Ex-Eisenacher Dirk Holzner noch immer torhungrig 

Vom Auswärtsspiel bei Eintracht Hagen kehrte der TV Emsdetten mit einem Remis zurück. Eintracht Hagen führte nahezu über die gesamte Spielzeit, ging mit einem 25:21 (54.) in die Schlussphase. Doch es wurde ein Herzschlagfinale, dem die Emsdettener Maurice Paske und Paul Kolk ihren Stempel aufdrückten. Der Vorsprung von Hagen schmolz, doch beim Stand von 26:25 hatte Theo Bürgin für die Gastgeber alles klarmachen können, scheiterte aber am Emsdettener Keeper Maurice Paske, der den Ball gedankenschnell nach vorn warf. Paul Kolk pflückte das Leder herunter und veredelte es sehenswert mit der Sirene zum 26:26-Ausgleichstreffer.
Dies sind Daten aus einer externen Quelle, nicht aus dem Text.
(* ===== verification/Mapping.v ===== *)
(** Mapping pages: libsel4vspace/src/sel4_arch/x86_64/mapping.c (the paging
    structures of x86_64), libsel4utils/src/mapping.c and [sel4utils_map_page_pd]
    of vspace.c.

    The kernel refuses to map a page while a paging structure on the way to it is
    missing, and says which level; the code makes one and tries again.  The
    kernel's calls and constants are parameters; the configuration has neither
    VTX nor an IOMMU. *)
From S2P Require Import Prelude Cspacepath Interfaces Objects Vka Vspace.

(** What libsel4 provides for x86_64.  Arguments of the calls: the capability,
    the root, the address, then rights (of a page) and attributes. *)
Class MappingKernel (S : Type) : Type := {
  seL4_X86_Page_Map : Z -> Z -> Z -> Z -> Z -> M S Z;
  seL4_X86_PageTable_Map : Z -> Z -> Z -> Z -> M S Z;
  seL4_X86_PageDirectory_Map : Z -> Z -> Z -> Z -> M S Z;
  seL4_X86_PDPT_Map : Z -> Z -> Z -> Z -> M S Z;
  seL4_MappingFailedLookupLevel : M S Z
}.

Class MappingConstants : Type := {
  SEL4_MAPPING_LOOKUP_NO_PT : Z;
  SEL4_MAPPING_LOOKUP_NO_PD : Z;
  SEL4_MAPPING_LOOKUP_NO_PDPT : Z;
  seL4_FailedLookup : Z;
  seL4_DeleteFirst : Z;
  seL4_AllRights : Z;
  seL4_ARCH_Default_VMAttributes : Z;
  seL4_ARCH_Uncached_VMAttributes : Z;
  EINVAL : Z
}.

Record vspace_map_obj_t (S : Type) : Type := MapObj {
  obj_type : Z;
  obj_size_bits : Z;
  map_fn : Z -> Z -> Z -> Z -> M S Z
}.
Arguments MapObj {S} _ _ _.
Arguments obj_type {S} _.
Arguments obj_size_bits {S} _.
Arguments map_fn {S} _.

Section map_obj.
Context {S : Type} `{MK : !MappingKernel S} `{MC : !MappingConstants} `{SC : !SeL4Constants}.

(** The error, and the object if there is none. *)
Definition vspace_get_map_obj (failed_bits : Z) : Z * option (vspace_map_obj_t S) :=
  if failed_bits =? SEL4_MAPPING_LOOKUP_NO_PT then
    (0, Some (MapObj seL4_X86_PageTableObject seL4_PageTableBits seL4_X86_PageTable_Map))
  else if failed_bits =? SEL4_MAPPING_LOOKUP_NO_PD then
    (0, Some (MapObj seL4_X86_PageDirectoryObject seL4_PageDirBits seL4_X86_PageDirectory_Map))
  else if failed_bits =? SEL4_MAPPING_LOOKUP_NO_PDPT then
    (0, Some (MapObj seL4_X86_PDPTObject seL4_PDPTBits seL4_X86_PDPT_Map))
  else (EINVAL, None).
Lemma join_upper_here : exists n1 u' rest',
  join_upper bp ta s = Ok (tt, on_words (with_header bp n1 u') s) /\ linked (words s) n1 ta rest' /\
  ((rest' = rest /\ u' = u /\ words s !! at_ptr ta <> Some (bp + 16 * u)) \/
   (exists w, rest = (bp + 16 * u, w) :: rest' /\ u' = u + w)).
Proof.
  destruct (header_touched _ _ _ _ _ b H block_in) as [_ [Hmbp _]].
  destruct (ks_nonneg _ _ _ _ _ H b block_in) as (Hb0 & _ & Hbe).
  apply (join_upper_ok s bp u ta v rest Hlink Hsize Hmbp ltac:(cbn in *; lia) ltac:(lia) Hbe cells_apart).
  - intros c Hc. destruct (ks_nonneg _ _ _ _ _ H c (cell_in c ltac:(by right))). lia.
  - intros Hnil Heq. pose proof (ks_base _ _ _ _ _ H) as Hk. rewrite Hnil in Hk. apply list_elem_of_singleton in Hk.
    apply (not_zone _ _ _ _ _ H b (k - 1) block_in); [|apply in_zone; lia].
    apply in_extent. cbn. injection Hk as Hk _. lia.
Qed.

Lemma join_lower_here (n1 u' : Z) : u <= u' -> bp + 16 * u' < word_size ->
  exists n2 v', join_lower bp ta (on_words (with_header bp n1 u') s) =
      Ok (tt, on_words (with_header ta n2 v') (on_words (with_header bp n1 u') s)) /\
    ((ta + 16 * v = bp /\ n2 = n1 /\ v' = v + u') \/ (ta + 16 * v <> bp /\ n2 = bp /\ v' = v)).
Proof.
  intros Hu' Hend. destruct (header_touched _ _ _ _ _ t H (cell_in t ltac:(left))) as [_ [Hmtp _]].
  destruct (ks_nonneg _ _ _ _ _ H b block_in) as (Hb0 & _ & _).
  destruct (ks_nonneg _ _ _ _ _ H t (cell_in t ltac:(left))) as (Ht0 & Hv0 & Hte). cbn [fst snd] in *.
  destruct (cells_apart t ltac:(left)) as (? & ? & ? & ?). cbn [fst snd] in *.
  apply (join_lower_ok (on_words (with_header bp n1 u') s) bp u' n1 ta v); try lia; try done.
  - cbn. rewrite with_header_ne by done. apply (linked_cell _ _ _ _ t Hlink). left.
  - cbn. by apply with_header_some.
  - apply with_header_size.
  - apply with_header_ptr.
Qed.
Erfolgreichste Werfer für den TV Emsdetten waren der erst kürzlich verpflichtete Schwede Örn Vésteinsson Östenberg mit 7 sowie der Ex-Eisenacher Dirk Holzner mit 5 Treffern. Linksaußen Dirk Holzner, inzwischen 32 Jahre, unterstreicht Jahr für Jahr seine Torgefährlichkeit, rangiert aktuell mit 155 Treffern auf Platz 4 der Torjägerliste der Liga. Um im Abstiegskampf zu bestehen, wurde kurz vor dem Ende der Transferperiode neben Örn Vésteinsson Östenberg auch der international erfahrene Josip Vekic verpflichtet. Der 23-jährige 2,10 Meter Linkshänder soll die entstandene Lücke durch die Verletzung des Ex-Eisenachers Gabor Langhans im rechten Rückraum schließen.